Começou por abrir a pasta de “As minhas fotos” e depois de as ver uma a uma,
apagou-as. Muitas delas eram fotos antigas e de ambos, tiradas com a máquina
automática assente no tripé aos pés do divã da sala. Algumas tinham anos. Era
uma mania dele, guardar estas fotos que gostava de as ver e rever sem nunca se
cansar. Algumas delas eram maravilhosamente ousadas, e irradiavam a paixão
fervorosa que os unia, mas eram também e principalmente muito, mas mesmo muito
comprometedoras.
—
Era-mos tão loucos naquele tempo… Se aquelas fotografias caíssem nas mãos de
alguém, era um desastre. — Pensava Helga. Maciel tinha uma imaginação
prodigiosa e a nossa sexualidade era vivida em plena. Tudo era permitido
até ao limite do respeito por nós próprios e um pelo outro. A moral de muita
gente ainda não aceita este aspecto da sexualidade, por isso muitos casais não
são felizes principalmente porque não falam, não contam um ao outro as suas
fantasias, as suas obsessões, os seus prazeres mais íntimos às vezes tão
simples de realizar. Quando duas pessoas se amam de verdade, não deve haver
barreiras ou limites no desfrutar desse amor.
Era
já fim de tarde, quando finalmente apagou a última foto, eram as que tinham
tirado em Paris à nove anos atrás. Apagou também a pasta, foi ainda à
“Reciclagem” e teclou em “Delete”, apagando definitivamente aquele passado
feito de fotografias digitais. Voltaria no dia seguinte para levar os quadros e
continuar a “limpeza” ao computador.
Em
casa houve da parte do filho Diogo, já com 18 anos, uma certa curiosidade em
saber como tudo se tinha passado em relação à morte do “avô”. É verdade que mal
o conhecia, tinha perto de dois anos quando o Maciel “partiu para o
estrangeiro”, mas tinha curiosidade, nada que Helga não tivesse previsto, assim
como, aproveitava para que Dário também ficasse “esclarecido”.
Helga
contou-lhes como Maciel tinha chegado em segredo e depois de se hospedar num
hotel, deu imediatamente entrada no hospital, com um AVC. Talvez tivesse
regressado com a ideia legítima de morrer na sua terra. Helga continuou com a
mentira que inventara, dizendo que só teve conhecimento do seu falecimento por
um telefonema do hotel, uma vez que encontraram nas coisas dele o seu contacto.

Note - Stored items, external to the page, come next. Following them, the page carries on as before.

(** [[lst[i : i + n] for i in range(0, len(lst), n)]] *)
Definition chunked {A} (lst : list A) (n : Z) : option (list (list A)) :=
  match Py.range 0 (Z.of_nat (length lst)) n with
  | None => None
  | Some idx => Some ((fun i => Py.slice lst i (i + n)) <$> idx)
  end.

(** The same chunks written over [nat]: [cnt] windows of width [m]. *)
Definition windows {A} (lst : list A) (m cnt : nat) : list (list A) :=
  (fun k : nat => take m (drop (k * m) lst)) <$> seq 0 cnt.

Definition chunk_count (len m : nat) : nat :=
  match len with O => O | S l => S (l / m) end.

End Chunk.

(** ** Pages and URLs *)

Module Html.

(** An [<a href=...>] element as the scripts read it: the value of its
    [href] attribute and [a.get_text()].  Anchors without [href] are never
    selected ([find_all("a", href=True)], [select("a[href]")]). *)
Record anchor := Anchor { a_href : string; a_text : string }.

(** What the scripts look at in a parsed page: its anchors in document
    order and the text of the first [h1] ([get_text(" ", strip=True)]). *)
Record page := Page { pg_anchors : list anchor; pg_h1 : option string }.

Definition empty_page : page := Page [] None.

End Html.

(** A model of the part of [urllib.parse] the scripts rely on, used to
    evaluate them on concrete pages.  [urljoin] covers references that are
    absolute URLs with a lower-case http(s) scheme, query-only references,
    root-relative paths and plain relative paths without dot segments or
    fragments, against an http(s) base; tabs, carriage returns and line
    feeds are removed first, as [urlsplit] does.  The general results below
    hold for any [urljoin]. *)
Module UrlModel.
Import PyStr.

Definition unsafe (c : ascii) : bool :=
  (code c =? 9)%N || (code c =? 10)%N || (code c =? 13)%N.

Fixpoint drop_unsafe (s : string) : string :=
  match s with
  | EmptyString => EmptyString
  | String c s' => if unsafe c then drop_unsafe s' else String c (drop_unsafe s')
  end.

(** The part of [s] before the first [c]. *)
Fixpoint before (c : ascii) (s : string) : string :=
  match s with
  | EmptyString => EmptyString
  | String d s' => if Ascii.eqb c d then EmptyString else String d (before c s')
  end.

(** The part of [s] from the first [c] on, [None] when there is none. *)
Fixpoint from (c : ascii) (s : string) : option string :=
  match s with
  | EmptyString => None
  | String d s' => if Ascii.eqb c d then Some s else from c s'
  end.

(** [s] up to and including its last [c]; empty when there is none. *)
Fixpoint upto_last (c : ascii) (s : string) : string :=
  match s with
  | EmptyString => EmptyString
  | String d s' =>
      match upto_last c s' with
      | EmptyString => if Ascii.eqb c d then String d EmptyString else EmptyString
      | r => String d r
      end
  end.

Definition has_scheme (s : string) : bool :=
  startswith s "http://" || startswith s "https://".

(** [scheme://netloc] of an http(s) URL. *)
Definition origin (base : string) : string :=
  let scheme := before ":" base in
  let rest := substring (String.length scheme + 3) (String.length base) base in
  scheme +:+ "://" +:+ before "/" rest.
(** C5, as amended. The worker converges, and stops one sweep after
    the last flag is cleared.  The stop event is never set; some record
    of the catalog is pending; the detector says "in use" for each
    pending record [s] at its first [k s] sweeps and "not in use" at
    the next one; [m] is the largest [k s]; and every backup the worker
    attempts succeeds.  Then after [j] turns of the loop, for [j] up to
    [m], the worker is polling, the flags cleared are those of the
    records with [k s < j], and a record is still pending.  After
    [m + 1] turns every flag is cleared, and the worker is still
    polling: it has slept [m + 1] times (the clock [w_time] advances
    with each sleep, and only then), once after the sweep that left
    nothing pending, because [pending_any] records that a flag was set
    when the sweep met it.  Turn [m + 2] finds nothing pending and
    returns, leaving the world as it was; however much longer the
    thread is given, nothing more happens. *)
Theorem scheduler_converges (Inv : gmap (list string) node → Prop)
    (k : script → nat) m w :
  (∀ t, e_stop (w_env w) t = false) →
  (∃ s, s ∈ w_catalog w ∧ is_pending s = true ∧ k s = m) →
  (∀ s, s ∈ w_catalog w → is_pending s = true →
     k s ≤ m ∧
     (∀ j, j < k s → is_running_at (w_env w) (w_time w + j) (path s) = Return true) ∧
     is_running_at (w_env w) (w_time w + k s) (path s) = Return false) →
  Inv (w_fs w) →
  (∀ s w0, s ∈ w_catalog w → is_pending s = true →
     w_env w0 = w_env w → Inv (w_fs w0) →
     ∃ w1, backup_script_to_folder s w0 = (Return true, w1) ∧ Inv (w_fs w1)) →
  (∀ j, j ≤ m → ∃ wj,
      run j w = (Return None, wj) ∧
      w_catalog wj = cleared_below k j <$> w_catalog w ∧
      ∃ s, s ∈ w_catalog wj ∧ is_pending s = true)
  ∧ ∃ w',
      run (S m) w = (Return None, w') ∧
      (∀ fuel, S m < fuel → run fuel w = (Return (Some tt), w')) ∧
      w_catalog w' = cleared <$> w_catalog w ∧
      Forall (λ s, is_pending s = false) (w_catalog w') ∧
      w_time w' = w_time w + S m.
Proof.
  intros Hstop (s0 & Hin0 & Hp0 & Hk0) Hall HI Hbk.
  destruct (run_exact (w_env w) Inv (λ s, s ∈ w_catalog w) Hstop Hbk m k w)
    as (Hbefore & w' & Hr1 & Hr2 & Hc & Ht); try done.
  { by exists s0. }
  { intros s Hin Hp. split; [done|]. by apply Hall. }
  split.
  - intros j Hj. destruct (Hbefore j Hj) as (wj & Hrj & Hcj).
    exists wj. split; [done|]. split; [done|]. exists s0. split; [|done].
    rewrite Hcj. apply list_elem_of_fmap. exists s0. split; [|done].
    unfold cleared_below. rewrite Hp0. cbn [andb].
    by replace (k s0 <? j) with false by (symmetry; apply Nat.ltb_ge; lia).
  - exists w'. split; [done|]. split; [|split; [done|split; [|done]]].
    + intros fuel Hf. replace fuel with (S (S m) + (fuel - S (S m))) by lia.
      by apply run_fuel_mono.
    + rewrite Hc. apply cleared_not_pending.
Qed.

End Claims.

(** C6. A failure of [os.makedirs], which [backup_script_to_folder]
    calls before its [try], is not caught: with a regular file at
    [backups] the call raises [NotADirectoryError] to its caller.  So
    does the write of the manifest on the path without a source file,
    which is outside the [try] too: with a directory at
    [backups/gone/metadata.json] the call raises [IsADirectoryError]. *)
Theorem backup_failure_escapes :
  backup_script_to_folder (L := Stored.libs) Demo.demo Demo.blocked
    = (Raise NotADirectoryError, Demo.blocked)
  ∧ (backup_script_to_folder (L := Stored.libs) Demo.gone Demo.manifest_blocked).1
    = Raise IsADirectoryError.
Proof. split; vm_compute; reflexivity. Qed.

Maciel tinha deixado uma carta para o caso de uma fatalidade, onde dizia que
não queria incomodar ninguém, pois era desejo dele, que a cerimónia fúnebre
fossem o mais simples possível e sem publicidade. O que a levou a tratar de
tudo sozinha, uma vez que o marido se encontrava ausente em Roma, apenas o
editor de Maciel lhe prestou a ajuda burocrática e necessária nestas ocasiões.
Restava aquele saco que lhe foi entregue pelo próprio hotel, pois era a única
bagagem do escritor desaparecido, tirando uma mala de roupa que logo se desfez,
entregando-a a uma instituição de caridade da cidade.
Ficou
assim esclarecido todo o mistério da morte de Maciel. Dário absorvido pelo seu
trabalho, nunca mais pensou no assunto mas… Diogo não ficou muito convencido da
explicação da mãe, apenas por um pormenor que foi a grande falha de Helga nesta
enorme mentira. Naquele saco não havia, um passaporte, um postal, uma foto do
local onde Maciel tinha vivido, nada que “disse-se”, por onde andou tantos
anos.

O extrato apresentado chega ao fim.